(Directions for this task): Find "exists v, fst (getReading env" and "fst (getReading (env_sample [0x7F;" in the records below. Copy the lines holding them and every line between, exactly, and no others.

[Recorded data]
(** ** Reading pipeline *)

Lemma decode24 b2 b1 b0 :
  0 <= b2 < 256 -> 0 <= b1 < 256 -> 0 <= b0 < 256 ->
  Z.shiftr
    (int32 (Z.shiftl
              (Z.lor (Z.lor (uint32 (Z.shiftl (uint32 b2) 16))
                            (uint32 (Z.shiftl (uint32 b1) 8)))
                     (uint32 b0)) 8)) 8
  = sign_extend24 (b2 * 2 ^ 16 + b1 * 2 ^ 8 + b0).
Proof.
  intros H2 H1 H0.
  rewrite !Z.shiftl_mul_pow2, Z.shiftr_div_pow2 by lia.
  rewrite (uint32_small b2), (uint32_small b1), (uint32_small b0) by lia.
  rewrite (uint32_small (b2 * 2 ^ 16)), (uint32_small (b1 * 2 ^ 8)) by lia.
  rewrite (lor_disjoint_add b2 (b1 * 2 ^ 8) 16) by lia.
  replace (b2 * 2 ^ 16 + b1 * 2 ^ 8) with ((b2 * 2 ^ 8 + b1) * 2 ^ 8) by ring.
  rewrite (lor_disjoint_add _ b0 8) by lia.
  set (u := (b2 * 2 ^ 8 + b1) * 2 ^ 8 + b0).
  assert (Hu : 0 <= u < 2 ^ 24) by (unfold u; lia).
  unfold int32, sign_extend24. clearbody u.
  destruct (Z.ltb_spec u (2 ^ 23)); Z.to_euclidean_division_equations; lia.
Qed.

Lemma sign_extend24_range u :
  0 <= u < 2 ^ 24 -> - 2 ^ 23 <= sign_extend24 u <= 2 ^ 23 - 1.
Proof. intros Hu. unfold sign_extend24. destruct (Z.ltb_spec u (2 ^ 23)); lia. Qed.

Lemma getReading_ack env w b2 b1 b0 rest :
  status_after env w 0 = 0 ->
  requestFrom_bytes env (n_req w) = b2 :: b1 :: b0 :: rest ->
  0 <= b2 < 256 -> 0 <= b1 < 256 -> 0 <= b0 < 256 ->
  getReading env w =
  (Ok (sign_extend24 (b2 * 2 ^ 16 + b1 * 2 ^ 8 + b0)), after_read NAU7802_ADCO_B2 w).
Proof.
  intros Hs Hb H2 H1 H0. unfold getReading, bind. rewrite i2c_write_spec, Hs.
  cbn [retried Z.eqb orb i2c_error]. unfold requestFrom, Wire_available, read, ret.
  cbn [after_attempts txBuffer rxBuffer n_end n_req n_millis sent slept]. rewrite Hb.
  cbn [firstn map length rxBuffer txBuffer n_end n_req n_millis sent slept].
  match goal with
  | |- context [Z.of_nat ?n =? 0] => destruct (Z.eqb_spec (Z.of_nat n) 0); [lia|]
  end.
  cbn [rxBuffer txBuffer n_end n_req n_millis sent slept].
  rewrite !uint8_small by assumption.
  rewrite decode24 by assumption. reflexivity.
Qed.

(** Whatever the bus delivers, a value that [getReading] hands out fits
    24 bits. *)
Lemma getReading_range env w v :
  fst (getReading env w) = Ok v -> - 2 ^ 23 <= v <= 2 ^ 23 - 1.
Proof.
  unfold getReading, bind. destruct (i2c_write env NAU7802_ADCO_B2 None w) as [r w1].
  destruct (i2c_error r); [discriminate|].
  unfold requestFrom, Wire_available, ret. cbn [rxBuffer].
  destruct (_ =? 0); [discriminate|].
  unfold read.
  repeat match goal with
  | |- context [match rxBuffer ?x with _ => _ end] =>
      let l := fresh "l" in
      remember (rxBuffer x) as l eqn:Hl; cbn [rxBuffer] in Hl; subst l
  | |- context [match ?l with [] => _ | _ :: _ => _ end] => destruct l
  end;
  cbn [fst]; intros [= <-]; rewrite Z.shiftr_div_pow2 by lia;
  match goal with
  | |- context [int32 ?x] => pose proof (int32_range x)
  end; Z.to_euclidean_division_equations; lia.
Qed.

(** C5. When the burst read is acknowledged and delivers the bytes
    [b2 b1 b0], [getReading] returns the value of the 24-bit two's
    complement pattern [b2 b1 b0], most significant byte first, and that
    value lies in [-2^23, 2^23 - 1]; every value [getReading] returns lies
    in that range; and the four patterns 7F FF FF, 80 00 00, FF FF FF and
    00 00 01 give 8388607, -8388608, -1 and 1. *)
Theorem getReading_sign_extends :
  (forall env w b2 b1 b0 rest,
     status_after env w 0 = 0 ->
     requestFrom_bytes env (n_req w) = b2 :: b1 :: b0 :: rest ->
     0 <= b2 < 256 -> 0 <= b1 < 256 -> 0 <= b0 < 256 ->
     exists v, fst (getReading env w) = Ok v /\
               v = sign_extend24 (b2 * 2 ^ 16 + b1 * 2 ^ 8 + b0) /\
               - 2 ^ 23 <= v <= 2 ^ 23 - 1) /\
  (forall env w v, fst (getReading env w) = Ok v -> - 2 ^ 23 <= v <= 2 ^ 23 - 1) /\
  fst (getReading (env_sample [0x7F; 0xFF; 0xFF]) Wire0) = Ok 8388607 /\
  fst (getReading (env_sample [0x80; 0x00; 0x00]) Wire0) = Ok (-8388608) /\
  fst (getReading (env_sample [0xFF; 0xFF; 0xFF]) Wire0) = Ok (-1) /\
  fst (getReading (env_sample [0x00; 0x00; 0x01]) Wire0) = Ok 1.
Proof.
  split; [|split; [exact getReading_range | repeat split; vm_compute; reflexivity]].
  intros env w b2 b1 b0 rest Hs Hb H2 H1 H0.
  rewrite (getReading_ack env w b2 b1 b0 rest) by assumption.
  eexists. split; [reflexivity|]. split; [reflexivity|].
  apply sign_extend24_range. lia.
Qed.

Lemma getReading_sign_extends_witness :
  status_after (env_sample [0x12; 0x34; 0x56]) Wire0 0 = 0 /\
  exists v, fst (getReading (env_sample [0x12; 0x34; 0x56]) Wire0) = Ok v /\
            v = sign_extend24 (0x12 * 2 ^ 16 + 0x34 * 2 ^ 8 + 0x56) /\
            - 2 ^ 23 <= v <= 2 ^ 23 - 1.
Proof.
  split; [reflexivity|].
  apply (proj1 getReading_sign_extends (env_sample [0x12; 0x34; 0x56]) Wire0
           0x12 0x34 0x56 []); try reflexivity; lia.
Defined.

(Answer to this task):
     exists v, fst (getReading env w) = Ok v /\
               v = sign_extend24 (b2 * 2 ^ 16 + b1 * 2 ^ 8 + b0) /\
               - 2 ^ 23 <= v <= 2 ^ 23 - 1) /\
  (forall env w v, fst (getReading env w) = Ok v -> - 2 ^ 23 <= v <= 2 ^ 23 - 1) /\
  fst (getReading (env_sample [0x7F; 0xFF; 0xFF]) Wire0) = Ok 8388607 /\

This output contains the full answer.